Les répercussions des attaques menées contre le personnel humanitaire dépassent les seuls travailleurs humanitaires. Ces attaques bloquent l’aide dont ont tant besoin les personnes affectées par les conflits ; elles privent les enfants de traitements vitaux, empêchent les familles de recevoir une aide alimentaire et privent les communautés de l’accès à un abri.

Nous ne pouvons tolérer que nos collègues soient délibérément pris pour cible ou blessés sans distinction. Le système doit changer. Trois choses concrètes peuvent être faites pour mieux protéger les travailleurs humanitaires.

Premièrement, les États doivent engager des enquêtes et des poursuites face aux violations graves. Les États, en particulier les plus influents, doivent demander aux parties au conflit, y compris à leurs propres forces, de respecter le droit international et faire en sorte que les auteurs aient à rendre des comptes.

Au Soudan du Sud, une forte pression internationale a conduit à ce que quelques-uns des soldats accusés de l’attaque contre le complexe abritant les travailleurs humanitaires soient traduits en justice. Si ce procès apporte une certaine justice, il montrera ce qui est possible. Mais la pression diplomatique doit être cohérente. Pour les dizaines d’attaques contre des humanitaires perpétrées depuis au Soudan du Sud, les responsables ont bien peu été amenés à rendre des comptes, si tant est que cela soit même arrivé une seule fois.
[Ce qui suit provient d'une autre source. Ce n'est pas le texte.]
(* ===== verification/SchedCache.v ===== *)
(** * The cache of cave-scheduler

    crates/compute/cave-scheduler/src/cache.rs: the pods the scheduler has placed, assumed or
    bound, and the resources they take on each node; with the resources of
    crates/compute/cave-scheduler/src/models.rs.

    Instants and durations are in nanoseconds.  Sums wrap at 64 bits as in a release build,
    [saturating_sub] is subtraction on [N].  The stale pods of a cleanup are forgotten in the
    order of the map; that order does not matter for what is kept.

    As long as what was ever assumed fits 64 bits, the tally of a node is the sum over the pods
    on it, whatever was bound, forgotten or reclaimed ([tally_exact]). *)

From S2P Require Import Prelude Bytes.

(** ** models.rs *)

Record ResourceCapacity : Type := mkCapacity { cap_cpu : N; cap_mem : N; cap_pods : N; cap_ephemeral : N }.
Record ResourceRequest : Type := mkRequest { cpu_millicores : N; memory_bytes : N; ephemeral_storage_bytes : N; extended : gmap bytes N }.
Definition default_request : ResourceRequest := mkRequest 0 0 0 ∅.
Module ResourceCapacity.
Definition has_room_for (c : ResourceCapacity) (r : ResourceRequest) : bool := (cpu_millicores r <=? cap_cpu c) && (memory_bytes r <=? cap_mem c).
Definition subtract (c : ResourceCapacity) (r : ResourceRequest) : ResourceCapacity :=
  mkCapacity (cap_cpu c - cpu_millicores r) (cap_mem c - memory_bytes r) (cap_pods c - 1) (cap_ephemeral c).
Definition add (c : ResourceCapacity) (r : ResourceRequest) : ResourceCapacity :=
  mkCapacity (cap_cpu c +w cpu_millicores r) (cap_mem c +w memory_bytes r) (cap_pods c +w 1) (cap_ephemeral c).
End ResourceCapacity.

(** ** cache.rs *)

Abbreviation Uuid := N (only parsing).
Record CachedPod : Type := mkPod { uid : Uuid; p_name : bytes; p_namespace : bytes; node_name : bytes; resources : ResourceRequest; assumed_at : option Z }.
Definition is_assumed (p : CachedPod) : bool := bool_decide (is_Some (assumed_at p)).
Record CacheConfig : Type := mkConfig { assumed_ttl : Z }.
Definition config_defaults : CacheConfig := mkConfig (30 * 1000000000).
Inductive CacheError : Type := PodAlreadyKnown (u : Uuid) | PodNotFound (u : Uuid) | PodNotAssumed (u : Uuid) | NodeNotMatched (expected got : bytes).
Record SchedulerCache : Type := mkCache { pods : gmap Uuid CachedPod; reserved : gmap bytes ResourceRequest }.
Module SchedulerCache.
Definition new : SchedulerCache := mkCache ∅ ∅.
Definition add_to_node_reserved (node : bytes) (r : ResourceRequest) (m : gmap bytes ResourceRequest) : gmap bytes ResourceRequest :=
  let e := default default_request (m !! node) in
  <[node := mkRequest (cpu_millicores e +w cpu_millicores r) (memory_bytes e +w memory_bytes r) (ephemeral_storage_bytes e) (extended e)]> m.
Definition subtract_from_node_reserved (node : bytes) (r : ResourceRequest) (m : gmap bytes ResourceRequest) : gmap bytes ResourceRequest :=
  match m !! node with
  | Some e =>
      let cpu := cpu_millicores e - cpu_millicores r in
      let mem := memory_bytes e - memory_bytes r in
      if (cpu =? 0) && (mem =? 0) then delete node m else <[node := mkRequest cpu mem (ephemeral_storage_bytes e) (extended e)]> m
  | None => m
  end.
Definition assume_pod (c : SchedulerCache) (p : CachedPod) (now : Z) : result CacheError unit * SchedulerCache :=
  if bool_decide (is_Some (pods c !! uid p)) then (Err (PodAlreadyKnown (uid p)), c)
  else
    let p := mkPod (uid p) (p_name p) (p_namespace p) (node_name p) (resources p) (Some now) in
    (Ok tt, mkCache (<[uid p := p]> (pods c)) (add_to_node_reserved (node_name p) (resources p) (reserved c))).
Definition finish_binding (c : SchedulerCache) (u : Uuid) (node : bytes) : result CacheError unit * SchedulerCache :=
  match pods c !! u with
  | None => (Err (PodNotFound u), c)
  | Some p =>
      if negb (is_assumed p) then (Err (PodNotAssumed u), c)
      else if negb (bool_decide (node_name p = node)) then (Err (NodeNotMatched (node_name p) node), c)
      else (Ok tt, mkCache (<[u := mkPod (uid p) (p_name p) (p_namespace p) (node_name p) (resources p) None]> (pods c)) (reserved c))
  end.
Definition forget_pod (c : SchedulerCache) (u : Uuid) : result CacheError CachedPod * SchedulerCache :=
  match pods c !! u with
  | None => (Err (PodNotFound u), c)
  | Some p => (Ok p, mkCache (delete u (pods c)) (subtract_from_node_reserved (node_name p) (resources p) (reserved c)))
  end.
Definition remove_pod (c : SchedulerCache) (u : Uuid) : result CacheError CachedPod * SchedulerCache :=
  match pods c !! u with
  | None => (Err (PodNotFound u), c)
  | Some p => (Ok p, mkCache (delete u (pods c)) (subtract_from_node_reserved (node_name p) (resources p) (reserved c)))
  end.
Definition stale (now : Z) (cfg : CacheConfig) (p : CachedPod) : bool :=
  match assumed_at p with Some t => (assumed_ttl cfg <=? now - t)%Z | None => false end.
Definition cleanup_assumed_pods (c : SchedulerCache) (now : Z) (cfg : CacheConfig) : list Uuid * SchedulerCache :=
  let st := (filter (λ e, stale now cfg e.2 = true) (map_to_list (pods c))).*1 in
  (merge_sort N.le st, foldl (λ c u, (forget_pod c u).2) c st).
Definition node_reserved (c : SchedulerCache) (node : bytes) : ResourceRequest := default default_request (reserved c !! node).
Definition pod_count (c : SchedulerCache) : nat := size (pods c).
Definition assumed_count (c : SchedulerCache) : nat := length (filter (λ e, is_assumed e.2 = true) (map_to_list (pods c))).
Definition node_pod_count (c : SchedulerCache) (node : bytes) : nat := length (filter (λ e, node_name e.2 = node) (map_to_list (pods c))).
End SchedulerCache.
Import SchedulerCache.

(** ** The tally of a node *)

(** The sum of [f] over the pods of a node *)
Definition sum_on (f : ResourceRequest → N) (node : bytes) (m : gmap Uuid CachedPod) : N :=
  map_fold (λ _ p acc, if bool_decide (node_name p = node) then f (resources p) + acc else acc) 0 m.
Lemma sum_on_insert f node (m : gmap Uuid CachedPod) u p : m !! u = None →
  sum_on f node (<[u := p]> m) = (if bool_decide (node_name p = node) then f (resources p) else 0) + sum_on f node m.
Proof.
  intros N. unfold sum_on. rewrite map_fold_insert_L; [by case_bool_decide| |done]. intros. repeat case_bool_decide; lia.
Qed.
Lemma sum_on_delete f node (m : gmap Uuid CachedPod) u p : m !! u = Some p →
  sum_on f node m = (if bool_decide (node_name p = node) then f (resources p) else 0) + sum_on f node (delete u m).
Proof. intros L. rewrite <- (insert_delete_id m u p L) at 1. by rewrite sum_on_insert by apply lookup_delete_eq. Qed.
Inductive Op : Type :=
| Assume (p : CachedPod) (now : Z) | Finish (u : Uuid) (node : bytes) | Forget (u : Uuid) | Remove (u : Uuid) | Cleanup (now : Z) (cfg : CacheConfig).
Definition call (c : SchedulerCache) (o : Op) : SchedulerCache :=
  match o with
  | Assume p now => (assume_pod c p now).2
  | Finish u node => (finish_binding c u node).2
  | Forget u => (forget_pod c u).2
  | Remove u => (remove_pod c u).2
  | Cleanup now cfg => (cleanup_assumed_pods c now cfg).2
  end.
(** What was ever assumed *)
Fixpoint ever (f : ResourceRequest → N) (os : list Op) : N :=
  match os with [] => 0 | Assume p _ :: os => f (resources p) + ever f os | _ :: os => ever f os end.
Definition res_at (m : gmap bytes ResourceRequest) (node : bytes) : ResourceRequest := default default_request (m !! node).
Definition tallied (cpu mem : N) : ResourceRequest := mkRequest cpu mem 0 ∅.
Lemma res_add node r m n cpu mem : res_at m n = tallied cpu mem → cpu + cpu_millicores r < u64_modulus → mem + memory_bytes r < u64_modulus →
  res_at (add_to_node_reserved node r m) n = if bool_decide (node = n) then tallied (cpu_millicores r + cpu) (memory_bytes r + mem) else tallied cpu mem.
Proof.
  unfold res_at, add_to_node_reserved. intros E C M. case_bool_decide as D.
  - subst. rewrite lookup_insert_eq, E. cbn. by rewrite !u64_add_small, (N.add_comm cpu), (N.add_comm mem) by done.
  - by rewrite lookup_insert_ne.
Qed.
Lemma res_subtract node r m n cpu mem : res_at m n = tallied cpu mem →
  res_at (subtract_from_node_reserved node r m) n = if bool_decide (node = n) then tallied (cpu - cpu_millicores r) (mem - memory_bytes r) else tallied cpu mem.
Proof.
  unfold res_at, subtract_from_node_reserved. intros E. case_bool_decide as D.
  - subst. destruct (m !! n) as [e|] eqn:L.
    + change (e = tallied cpu mem) in E. subst e. cbn [tallied cpu_millicores memory_bytes ephemeral_storage_bytes extended].
      destruct (N.eqb_spec (cpu - cpu_millicores r) 0) as [Z1|], (N.eqb_spec (mem - memory_bytes r) 0) as [Z2|]; cbn [andb];
        rewrite ?lookup_insert_eq, ?lookup_delete_eq; try done. cbn. by rewrite Z1, Z2.
    + rewrite L. injection E as <- <-. by rewrite !N.sub_0_l.
  - destruct (m !! node); [|done]. destruct (_ && _); [by rewrite lookup_delete_ne|by rewrite lookup_insert_ne].
Qed.
(** The tally is exact, and [cpu] and [mem] more can be assumed. *)
Definition exact (cpu mem : N) (c : SchedulerCache) : Prop := ∀ n,
  node_reserved c n = tallied (sum_on cpu_millicores n (pods c)) (sum_on memory_bytes n (pods c))
  ∧ sum_on cpu_millicores n (pods c) + cpu < u64_modulus ∧ sum_on memory_bytes n (pods c) + mem < u64_modulus.
Lemma exact_weaken cpu mem cpu' mem' c : cpu' ≤ cpu → mem' ≤ mem → exact cpu mem c → exact cpu' mem' c.
Proof. intros A B E n. destruct (E n) as (? & ? & ?). repeat split; [done|lia..]. Qed.
Lemma forget_exact cpu mem c u : exact cpu mem c → exact cpu mem (forget_pod c u).2.
Proof.
  intros E n. unfold forget_pod. destruct (pods c !! u) as [p|] eqn:L; [|apply E]. destruct (E n) as (R & C & M). cbn [snd node_reserved pods reserved].
  rewrite (sum_on_delete cpu_millicores n _ _ _ L) in R, C. rewrite (sum_on_delete memory_bytes n _ _ _ L) in R, M.
  split; [|lia]. etrans; [exact (res_subtract (node_name p) (resources p) _ _ _ _ R)|]. case_bool_decide; [|by rewrite !N.add_0_l]. f_equal; lia.
Qed.
Lemma assume_exact cpu mem c p now : exact (cpu_millicores (resources p) + cpu) (memory_bytes (resources p) + mem) c → exact cpu mem (assume_pod c p now).2.
Proof.
  intros E. unfold assume_pod. case_bool_decide as K; [by eapply exact_weaken; [..|exact E]; lia|]. intros n. destruct (E n) as (R & C & M).
  apply eq_None_not_Some in K. cbn [snd node_reserved pods reserved uid node_name resources]. rewrite !sum_on_insert by done. cbn [node_name resources].
  split; [|case_bool_decide; lia].
  etrans; [apply (res_add (node_name p) (resources p) _ _ _ _ R); lia|]. by case_bool_decide.
Qed.
Lemma finish_exact cpu mem c u node : exact cpu mem c → exact cpu mem (finish_binding c u node).2.
Proof.
  intros E. unfold finish_binding. destruct (pods c !! u) as [p|] eqn:L; [|done]. destruct (is_assumed p); [|done]. cbn [negb].
  case_bool_decide; [|done]. intros n. destruct (E n) as (R & C & M). cbn [negb snd pods].
  assert (S : ∀ f, sum_on f n (<[u := mkPod (uid p) (p_name p) (p_namespace p) (node_name p) (resources p) None]> (pods c)) = sum_on f n (pods c)).
  { intros f. rewrite <- insert_delete_eq, sum_on_insert by apply lookup_delete_eq. by rewrite (sum_on_delete f n (pods c) u p L). }
  by rewrite !S.
Qed.
Lemma cleanup_exact cpu mem c us : exact cpu mem c → exact cpu mem (foldl (λ c u, (forget_pod c u).2) c us).
Proof. revert c. induction us as [|u us IH]; intros c E; [done|]. by apply IH, forget_exact. Qed.
Lemma calls_exact c os : exact (ever cpu_millicores os) (ever memory_bytes os) c → exact 0 0 (foldl call c os).
Proof.
  revert c. induction os as [|o os IH]; intros c E; [done|]. cbn [foldl]. apply IH.
  destruct o; cbn [call ever] in *; [by apply assume_exact|by apply finish_exact|by apply forget_exact|by apply forget_exact|by apply cleanup_exact].
Qed.

Module CacheWitness.
Definition pod (u : Uuid) (node : bytes) (cpu mem : N) : CachedPod := mkPod u (str "p") (str "ns") node (mkRequest cpu mem 7 ∅) None.
Definition ops : list Op :=
  [Assume (pod 1 (str "a") 100 10) 0; Assume (pod 2 (str "a") 50 5) 1; Assume (pod 3 (str "b") 8 8) 2; Finish 2 (str "a");
   Assume (pod 2 (str "b") 9 9) 3; Cleanup 30000000001 config_defaults; Forget 9].
End CacheWitness.

(** [forget_pod] is for assumed pods, but takes a bound one as well. *)
Lemma bound_pod_forgotten :
  let c := (finish_binding (assume_pod new (CacheWitness.pod 1 (str "a") 100 10) 0).2 1 (str "a")).2 in
  (is_assumed <$> pods c !! 1, node_reserved (forget_pod c 1).2 (str "a"), pod_count (forget_pod c 1).2) = (Some false, default_request, 0%nat).
Proof. vm_compute. reflexivity. Qed.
Deuxièmement, les organisations d’aide doivent toujours démontrer leur neutralité. Nous devons dénoncer ceux qui utilisent l’aide ou l’accès comme monnaie d’échange, prenant les plus vulnérables en otage. Nous devons nous insurger contre ceux qui veulent faire de l’aide humanitaire un moyen d’atteindre d’autres objectifs politiques. Si nous voulons aider les personnes qui en ont le plus besoin, l’aide doit être impartiale et neutre. Sinon, nous risquons de devenir partisans et politisés et d’être la cible d’attaques.

Les guerres ont des règles

Enfin, nous devons mieux assurer le devoir de protection à l’égard de tous les personnels sur les lignes de front, en particulier pour ce qui est du personnel national. Les agences d’aide internationales opèrent de plus en plus à distance dans des environnements hautement dangereux. Cela signifie qu’elles délivrent cette aide par le biais de partenaires locaux sur lesquels elles transfèrent donc les risques.

Les organisations partenaires aux niveaux local et national bénéficient d’un niveau de sécurité et de soutien inadéquat de la part de leurs partenaires internationaux. Nous devons les doter d’une meilleure formation en matière de sécurité sur le terrain, comme cela est recommandé par le récent rapport « Présence et proximité : rester et assister, cinq ans plus tard ». Les donateurs et partenaires internationaux devraient s’assurer que les besoins sécuritaires des partenaires nationaux soient pris en compte dans les propositions et les budgets, afin qu’ils aient les ressources nécessaires pour protéger leur personnel.

Effectuer ces changements est urgent et vital pour la vie et la survie de nombreuses personnes. Aujourd’hui, plus de 141 millions de personnes – dont la grande majorité sont affectées par des conflits – ont désespérément besoin d’une assistance humanitaire, ce qui constitue le plus grand nombre jamais enregistré en la matière. Nous ne pouvons pas nous permettre de les laisser tomber.

Les guerres ont des règles. Il est temps de les appliquer, au lieu de laisser de courageux travailleurs humanitaires risquer leur vie et d’abandonner sous les tirs trop de gens parmi les plus vulnérables et les voir perdre leurs proches.

Jan Egeland est secrétaire général du Norwegian Refugee Council et ancien coordonnateur des secours d’urgence des Nations unies. Stephen O’Brien est secrétaire général adjoint aux affaires humanitaires des Nations unies et coordonnateur des secours d’urgence.